[WHAT YOU WILL DO] Below this line is the material. Write out only its lines from the one containing "have returned TRUE" through the one containing "sb).2) = chosen", both kept, exactly.

──────── PROVIDED RECORDS ────────

(** C15: two honest ends agree, in whatever order they run.  A consumer and a
    producer that hold the same 32-byte key, over one connection that carries their
    bytes, whose random source and deadline do not fail: every schedule of the two
    negotiations comes to the same end after a bounded number of steps, where both
    have returned TRUE and both sessions were configured, as their last step, with
    the same configuration - the producer's proposal with the formats negotiation
    picks from the two offers. *)
Theorem session_negotiation_agrees ta sa tb sb timeout timeout' :
  length key = 32%nat -> keyUsable key = true ->
  0 < timeout <= 60000 -> 0 < timeout' <= 60000 -> takes sa -> takes sb ->
  (exists ta' tb', ends_in (duo_step EC EP) (consumerSide ta sa timeout, producerSide tb sb timeout')
     (mkSide (Ret true) ta' (taken sa) [], mkSide (Ret true) tb' (taken sb) []))
  /\ s_config (w_session (taken sa).2) = chosen /\ s_config (w_session (taken sb).2) = chosen
  /\ since (taken sa).1 = Some (chosen, []) /\ since (taken sb).1 = Some (chosen, [])
  /\ exists v a, flSessionNegotiate (Some producerCaps) (Some consumerCaps) (Some (c_video proposal))
       (Some (c_audio proposal)) = (FL_SESSION_OK, Some v, Some a) /\ chosen = set_formats proposal v a.
Proof.
  intros Hk Hu Ht Ht' Ha Hb. split.
  - destruct (negotiation_runs ta sa tb sb timeout timeout' Hk Hu Ht Ht' Ha Hb) as (ta' & tb' & Hrun).
    exists ta', tb'. apply rtc_ends; [apply duo_diamond|exact Hrun|]. intros y. apply done_stuck.
  - unfold taken. cbn [snd fst]. rewrite !configured_session. split_and!; try done.
    by destruct (choose_spec _ _ _ _ _ Hchoose) as (_ & _ & _ & ?).
Qed.
End Agreement.

(** ** Whatever the peer and the network do *)

Section Soundness.
Context (hmac : list Z -> list Z -> list Z) (hmac_length : forall k m, length (hmac k m) = 32%nat).
Context (env : Env) (reads_exact : forall t c n bs, env_answer env t _ (Read c n) = Some bs -> length bs = n).

(** A process that ended with the configuration of the session. *)
Lemma configureSession_true chosen p q t s log t' s' :
  exec env (configureSession chosen p q) t s = (true, log, t', s') ->
  exists s1, grows s s1 /\ s'.1 = (Configure (Some chosen) (Some p) (Some q), ready) :: s1.1.
Proof.
  unfold configureSession, ask, call. cbn [bind exec].
  destruct (env_answer env t _ DeadlineCancelled); [done|]. cbn [exec].
  destruct (perform _ _) as [x w] eqn:E.
  destruct x as [|[]| | |]; cbn [exec app]; intros H; try discriminate H.
  injection H as _ _ <-. eexists. split; [|reflexivity]. etrans; apply run_grows.
Qed.

(** The transcript both MACs cover, and what the log of a successful end shows:
    the peer's MAC arrived, this end's MAC was sent. *)
Definition exchanged (c : Z) (ep : Endpoint) (producer : bool) (log : list Action)
    (clientOffer serverOffer cn sn wire : list Z) : Prop :=
  Got c (if producer then clientOffer else serverOffer) ∈ log
  /\ Got c (proof hmac ep (if producer then char_C else char_P) clientOffer serverOffer cn sn wire) ∈ log
  /\ Wrote c (proof hmac ep (if producer then char_P else char_C) clientOffer serverOffer cn sn wire) ∈ log.

Definition agreed (c : Z) (ep : Endpoint) (producer : bool) (local : flSessionCapabilities) (s s' : State)
    (log : list Action) : Prop :=
  exists peer chosen own remote cn sn wire s1,
    let '(P, C) := if producer then (local, peer) else (peer, local) in
    encodeOffer local = Some own /\ decodeOffer remote = Some peer
    /\ c_version chosen = FL_SESSION_OPTIONAL_TRACKS_VERSION
    /\ flSessionValidateSelection (Some chosen) (Some P) (Some C) = FL_SESSION_OK
    /\ (if producer
        then flSessionEncode (Some chosen) (Some (replicate FL_SESSION_WIRE_SIZE 0)) = (FL_SESSION_OK, Some wire)
        else flSessionDecode (Some wire) (Some zeroConfig) = (FL_SESSION_OK, Some chosen))
    /\ (if producer then exchanged c ep producer log remote own cn sn wire
        else exchanged c ep producer log own remote cn sn wire)
    /\ grows s s1 /\ s'.1 = (Configure (Some chosen) (Some P) (Some C), ready) :: s1.1.

(** Peel the next read, random draw or write off a successful run. *)
Ltac peel :=
  match goal with
  | H : exec _ (try (ask (Read ?c ?n)) _) _ _ = (true, _, _, _) |- _ =>
    let bs := fresh "bs" in let s := fresh "s" in let l := fresh "l" in let E := fresh "E" in let G := fresh "G" in
    apply exec_try_true in H as (bs & s & l & E & G & -> & H); apply reads_exact in E; cbn [action] in *
  | H : exec _ (check (ask (Write _ _)) _) _ _ = (true, _, _, _) |- _ =>
    let s := fresh "s" in let l := fresh "l" in let G := fresh "G" in
    apply exec_write_true in H as (s & l & G & -> & H)
  | H : exec _ (if negb (bool_decide (?a = ?b)) then Ret false else _) _ _ = (true, _, _, _) |- _ =>
    let E := fresh "E" in destruct (bool_decide (a = b)) eqn:E; cbn [negb] in H; [apply bool_decide_eq_true in E|done]
  | H : exec _ (if negb (digestEqual ?a ?b) then Ret false else _) _ _ = (true, _, _, _) |- _ =>
    let E := fresh "E" in destruct (digestEqual a b) eqn:E; cbn [negb] in H;
      [apply digestEqual_spec in E; [subst|unfold proof; by rewrite hmac_length]|done]
  end.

────────

[SOLUTION FOR THIS TASK]
    have returned TRUE and both sessions were configured, as their last step, with
    the same configuration - the producer's proposal with the formats negotiation
    picks from the two offers. *)
Theorem session_negotiation_agrees ta sa tb sb timeout timeout' :
  length key = 32%nat -> keyUsable key = true ->
  0 < timeout <= 60000 -> 0 < timeout' <= 60000 -> takes sa -> takes sb ->
  (exists ta' tb', ends_in (duo_step EC EP) (consumerSide ta sa timeout, producerSide tb sb timeout')
     (mkSide (Ret true) ta' (taken sa) [], mkSide (Ret true) tb' (taken sb) []))
  /\ s_config (w_session (taken sa).2) = chosen /\ s_config (w_session (taken sb).2) = chosen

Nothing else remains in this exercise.